You recently spoke at a TED Conference (congrats!!), could you tell us a bit about the “single most important parenting strategy” and why it’s so critical to our success as parents?

Here is something I know about parents. There’s no such thing as a perfect parent. Every parent is doing the best they can with the resources they have available to them at the moment. And every parent is imperfect. Knowing this, the single most important parenting strategy in the world is “repair”. Repair is the act of going back to a moment that didn’t feel great, taking responsibility, and sharing what you would do differently the next time. It might sound like, “Hey, earlier today I yelled at you. It’s never your fault when I yell. I’m working on managing my own frustration so I can stay calmer, even when I’m upset.” What we do when we repair is we get to reconnect with our kid. We ensure that they don’t store in their body a memory of fear and aloneness. That they don't end up blaming themselves for a bad moment with us, which is what they do when we don't repair, because they need some way of explaining what happened and so we've removed the self blame and aloneness and we end up building connection. 

It’s the holiday season, which we all know can be magical but also busy and stressful. What advice do you have for parents this time of year? 

I have a few pieces of advice. First of all, I think the holidays are a really important time to check with yourself about what boundaries you need to set. To be clear about what a boundary is, a boundary is something we tell others we will do and it requires the other person to do nothing. So a boundary isn’t saying to your aunt, “hey, I hope the party wraps up at 9 so that people can get home.” That would require your aunt to do something. A boundary would be saying, “Hey, I want to let you know, we’re so excited to come, our family will be leaving at 8:45 because our kids get really tired.” You’re telling people what you will do. So I’d ask every parent to pause and see what boundaries you can set. And remember that boundaries aren’t requests. Another thing I would say is to create some type of visual calendar or reminder for your kids.
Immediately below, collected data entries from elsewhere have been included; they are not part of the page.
(* ===== verification/Sh.v ===== *)
(** * The shell's parser (xv6: sh.c)

    The line is the list of its characters, without the terminating 0; pointers
    into it are positions, [es] is its length.  A node of the tree keeps where
    its words begin and end; nulterminate writes the zeros after them. *)

From S2P Require Import Prelude Bytes Xstring.

Definition MAXARGS : nat := 10.
Definition O_RDONLY : Z := 0.
Definition O_WRONLY : Z := 1.
Definition O_CREATE : Z := 0x200.

(** The characters the parser looks for. *)
Definition LT : Z := 60.
Definition GT : Z := 62.
Definition PLUS : Z := 43.
Definition BAR : Z := 124.
Definition AMP : Z := 38.
Definition SEMI : Z := 59.
Definition LPAR : Z := 40.
Definition RPAR : Z := 41.
Definition LETTER : Z := 97.

(** [struct cmd], src/hw3/xv6/sh.c:7-50
    [W] is how a word is given: its two pointers, or its characters. *)
Inductive cmd (W : Type) :=
  | EXEC (argv : list W)
  | REDIR (c : cmd W) (file : W) (mode fd : Z)
  | PIPE (left right : cmd W)
  | LIST (left right : cmd W)
  | BACK (c : cmd W).
Arguments EXEC {W} argv.
Arguments REDIR {W} c file mode fd.
Arguments PIPE {W} left right.
Arguments LIST {W} left right.
Arguments BACK {W} c.

(** A word of the line: where it begins and the position after it. *)
Abbreviation span := (nat * nat)%type.

(** [execcmd], src/hw3/xv6/sh.c:195-204 *)
Definition execcmd : cmd span := EXEC [].
(** [redircmd], src/hw3/xv6/sh.c:206-220 *)
Definition redircmd (subcmd : cmd span) (file efile : nat) (mode fd : Z) : cmd span := REDIR subcmd (file, efile) mode fd.
(** [pipecmd], src/hw3/xv6/sh.c:222-233 *)
Definition pipecmd (left right : cmd span) : cmd span := PIPE left right.
(** [listcmd], src/hw3/xv6/sh.c:235-246 *)
Definition listcmd (left right : cmd span) : cmd span := LIST left right.
(** [backcmd], src/hw3/xv6/sh.c:248-258 *)
Definition backcmd (subcmd : cmd span) : cmd span := BACK subcmd.

(** [whitespace], src/hw3/xv6/sh.c:262-262 *)
Definition whitespace : list Z := [32; 9; 13; 10; 11].
(** [symbols], src/hw3/xv6/sh.c:263-263 *)
Definition symbols : list Z := [60; 124; 62; 38; 59; 40; 41].

(** strchr(toks, c) as a condition *)
Definition chr_in (toks : list Z) (c : Z) : bool :=
  match strchr (cstr toks) c with Some (Some _) => true | _ => false end.

(** How far a loop [while(s < es && f( *s)) s++] goes. *)
Fixpoint run (f : Z → bool) (l : list Z) : nat :=
  match l with
  | [] => O
  | c :: l' => if f c then S (run f l') else O
  end.

Section line.
(** The line. *)
Context (buf : list Z).
Abbreviation es := (length buf).

(** The character at a position: a fault beyond the terminating 0. *)
Definition fetch (s : nat) : M nat Z := of_option ((buf ++ [0]) !! s).
Definition at_ (s : nat) : Z := nth s buf 0.
Definition skip (f : Z → bool) (s : nat) : nat := (s + run f (drop s buf))%nat.

(** [gettoken], src/hw3/xv6/sh.c:265-308
    The kind of token, and where it begins and ends. *)
Definition gettoken : M nat (Z * nat * nat) :=
  s ← getS;
  let s := skip (chr_in whitespace) s in
  let q := s in
  c ← fetch s;
  '(ret, s) ←
    (if c =? 0 then mret (c, s)
     else if (c =? BAR) || (c =? LPAR) || (c =? RPAR) || (c =? SEMI) || (c =? AMP) || (c =? LT) then mret (c, S s)
     else if c =? GT then d ← fetch (S s); if d =? GT then mret (PLUS, S (S s)) else mret (c, S s)
     else mret (LETTER, skip (λ c, negb (chr_in whitespace c) && negb (chr_in symbols c)) s));
  let eq := s in
  putS (skip (chr_in whitespace) s);;
  mret (ret, q, eq).

(** [peek], src/hw3/xv6/sh.c:310-320 *)
Definition peek (toks : list Z) : M nat bool :=
  s ← getS;
  let s := skip (chr_in whitespace) s in
  putS s;;
  c ← fetch s;
  mret (negb (c =? 0) && chr_in toks c).

(** [parseredirs], src/hw3/xv6/sh.c:374-397 *)
Fixpoint parseredirs (fuel : nat) (c : cmd span) : M nat (cmd span) :=
  match fuel with
  | O => fail OutOfFuel
  | S fuel' =>
      b ← peek [LT; GT];
      if (b : bool) then
        '(tok, _, _) ← gettoken;
        '(t, q, eq) ← gettoken;
        panic_unless (t =? LETTER) "missing file for redirection";;
        parseredirs fuel'
          (if tok =? LT then redircmd c q eq O_RDONLY 0
           else if tok =? GT then redircmd c q eq (Z.lor O_WRONLY O_CREATE) 1
           else if tok =? PLUS then redircmd c q eq (Z.lor O_WRONLY O_CREATE) 1
           else c)
      else mret c
  end.

(** [cmd->argv[argc] = q], src/hw3/xv6/sh.c:436-437
    The command is the innermost node of [ret], which parseredirs wraps. *)
Fixpoint add_arg (q eq : nat) (ret : cmd span) : cmd span :=
  match ret with
  | EXEC argv => EXEC (argv ++ [(q, eq)])
  | REDIR c f mode fd => REDIR (add_arg q eq c) f mode fd
  | _ => ret
  end.

(** [parseexec: the loop], src/hw3/xv6/sh.c:431-442
    [left] is how many arguments may still follow: MAXARGS - 1 - argc. *)
Fixpoint args_loop (left : nat) (ret : cmd span) : M nat (cmd span) :=
  b ← peek [BAR; RPAR; AMP; SEMI];
  if (b : bool) then mret ret
  else
    '(tok, q, eq) ← gettoken;
    if tok =? 0 then mret ret
    else
      panic_unless (tok =? LETTER) "syntax";;
      match left with
      | O => fail (Panic "too many args")
      | S left' =>
          ret ← parseredirs (S es) (add_arg q eq ret);
          args_loop left' ret
      end.

(** [parseline: the loop], src/hw3/xv6/sh.c:350-353 *)
Fixpoint back_loop (fuel : nat) (c : cmd span) : M nat (cmd span) :=
  match fuel with
  | O => fail OutOfFuel
  | S fuel' =>
      b ← peek [AMP];
      if (b : bool) then gettoken;; back_loop fuel' (backcmd c) else mret c
  end.

(** [parseblock], src/hw3/xv6/sh.c:399-413
    [parseline] is the call for the line between the parentheses. *)
Definition parseblock (parseline : M nat (cmd span)) : M nat (cmd span) :=
  b ← peek [LPAR];
  panic_unless b "parseblock";;
  gettoken;;
  c ← parseline;
  b ← peek [RPAR];
  panic_unless b "syntax - missing )";;
  gettoken;;
  parseredirs (S es) c.

(** [parseexec], src/hw3/xv6/sh.c:415-446 *)
Definition parseexec (parseline : M nat (cmd span)) : M nat (cmd span) :=
  b ← peek [LPAR];
  if (b : bool) then parseblock parseline
  else ret ← parseredirs (S es) execcmd; args_loop (MAXARGS - 1) ret.

(** [parsepipe], src/hw3/xv6/sh.c:361-372 *)
Fixpoint parsepipe (parseline : M nat (cmd span)) (fuel : nat) : M nat (cmd span) :=
  match fuel with
  | O => fail OutOfFuel
  | S fuel' =>
      c ← parseexec parseline;
      b ← peek [BAR];
      if (b : bool) then gettoken;; r ← parsepipe parseline fuel'; mret (pipecmd c r) else mret c
  end.

(** [parseline], src/hw3/xv6/sh.c:344-359 *)
Fixpoint parseline (fuel : nat) : M nat (cmd span) :=
  match fuel with
  | O => fail OutOfFuel
  | S fuel' =>
      c ← parsepipe (parseline fuel') (S es);
      c ← back_loop (S es) c;
      b ← peek [SEMI];
      if (b : bool) then gettoken;; r ← parseline fuel'; mret (listcmd c r) else mret c
  end.
End line.

(** [nulterminate], src/hw3/xv6/sh.c:448-493
    [b] is the line with its terminating 0. *)
Fixpoint nulterminate (c : cmd span) (b : list Z) : list Z :=
  match c with
  | EXEC argv => foldl (λ b w, <[snd w := 0]> b) b argv
  | REDIR c f _ _ => <[snd f := 0]> (nulterminate c b)
  | PIPE l r | LIST l r => nulterminate r (nulterminate l b)
  | BACK c => nulterminate c b
  end.

(** [parsecmd], src/hw3/xv6/sh.c:327-342
    The tree and the line with the zeros. *)
Definition parsecmd (buf : list Z) : M nat (cmd span * list Z) :=
  c ← parseline buf (S (length buf));
  peek buf [];;
  s ← getS;
  panic_unless (s =? length buf)%nat "syntax";;
  mret (c, nulterminate c (buf ++ [0])).

(** ** Tokens: the reference *)

Inductive tok := Sym (c : Z) | Append | Word (w : list Z).

Definition is_ws (c : Z) : bool := bool_decide (c ∈ whitespace).
Definition is_sym (c : Z) : bool := bool_decide (c ∈ symbols).
Definition is_word (c : Z) : bool := negb (is_ws c) && negb (is_sym c).

#[global] Arguments is_ws : simpl never.
#[global] Arguments is_sym : simpl never.

(** The tokens of a text; [w] is the word read so far. *)
Definition flush (w : list Z) : list tok := match w with [] => [] | _ => [Word w] end.
Fixpoint lex_from (w : list Z) (l : list Z) : list tok :=
  match l with
  | [] => flush w
  | c :: l' =>
      if is_ws c then flush w ++ lex_from [] l'
      else if is_sym c then
        flush w ++
        (if c =? GT then match l' with
                         | d :: l'' => if d =? GT then Append :: lex_from [] l'' else Sym c :: lex_from [] l'
                         | [] => Sym c :: lex_from [] l'
                         end
         else Sym c :: lex_from [] l')
      else lex_from (w ++ [c]) l'
  end.
Definition lex (l : list Z) : list tok := lex_from [] l.

(** What gettoken returns for a token. *)
Definition code (t : tok) : Z := match t with Sym c => c | Append => PLUS | Word _ => LETTER end.
(** The first character of a token, as peek sees it. *)
Definition first (t : tok) : option Z := match t with Sym c => Some c | Append => Some GT | Word _ => None end.

Lemma strchr_from_elem toks c : nonul toks → c ≠ 0 → ∀ n, match strchr_from n (cstr toks) c with Some (Some _) => true | _ => false end = bool_decide (c ∈ toks).
Proof.
  intros Hn Hc. induction toks as [|x toks IH]; intros n; cbn; [done|].
  apply Forall_cons in Hn as [Hx Hn]. rewrite (proj2 (Z.eqb_neq x 0)) by done. destruct (Z.eqb_spec x c) as [->|Hne].
  - symmetry. apply bool_decide_eq_true. by left.
  - rewrite IH by done. apply bool_decide_ext. rewrite elem_of_cons. naive_solver.
Qed.
Lemma chr_in_elem toks c : nonul toks → c ≠ 0 → chr_in toks c = bool_decide (c ∈ toks).
Proof. intros. by apply strchr_from_elem. Qed.
Lemma chr_in_ws c : c ≠ 0 → chr_in whitespace c = is_ws c.
Proof. intros. apply chr_in_elem; [|done]. by repeat constructor. Qed.
Lemma chr_in_sym c : c ≠ 0 → chr_in symbols c = is_sym c.
Proof. intros. apply chr_in_elem; [|done]. by repeat constructor. Qed.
Kids don’t do well when they are surprised (neither do adults), so when you wake up in the morning and say “hey, come on, wake up, we have to get going, we’re going to see your cousins.” A lot of the reasons your kids have trouble, or are resistant, or have a tantrum, is simply because they didn’t know. Write down on a piece of paper, make a little calendar, it’ll take two seconds and save you a lot of tantrums. That way when you’re in the kitchen together you can refer to it – visual reminders are really, really helpful. The last thing I would say is to anticipate arguments and whining and meltdowns. All of the behaviors your kids engage in outside of the holidays, they’re going to engage in during the holidays. And this is one of my favorite phrases – ”I expect blank to happen, I can cope with it.” For example, “I expect my kids to have a meltdown during gift-giving, I can cope with it.” What you’re doing is instead of you being surprised in the moment, you’re prepared for it, so in the moment you actually feel powerful because you anticipated this would happen and you’ve already reminded yourself that you're a sturdy leader who can cope. 

FEED Fire Round: 

  1. Coffee or tea – Coffee 
  2. Minimalist or maximalist – Minimalist
  3. Early bird or night owl – Early bird
  4. Manhattan or brooklyn – Manhattan 
  5. Three things you always have in your bag – My "Good Inside" pen, phone charger (and phone), and my small wallet that has an AirTag on it because I’m always leaving it somewhere in my house. 
  6. The FEED bag that’s so me is – I love the Work Collection. It’s so versatile and has a place for everything. 
  7. Giving back for me, means – Showing up in a way that’s helpful to others. 
  8. The #1 thing that gets you up and out of bed in the morning – Truly, Good Inside. Our larger mission of giving parents the resources and support they deserve to do the incredibly important and challenging job they have. That gets me excited each and every day.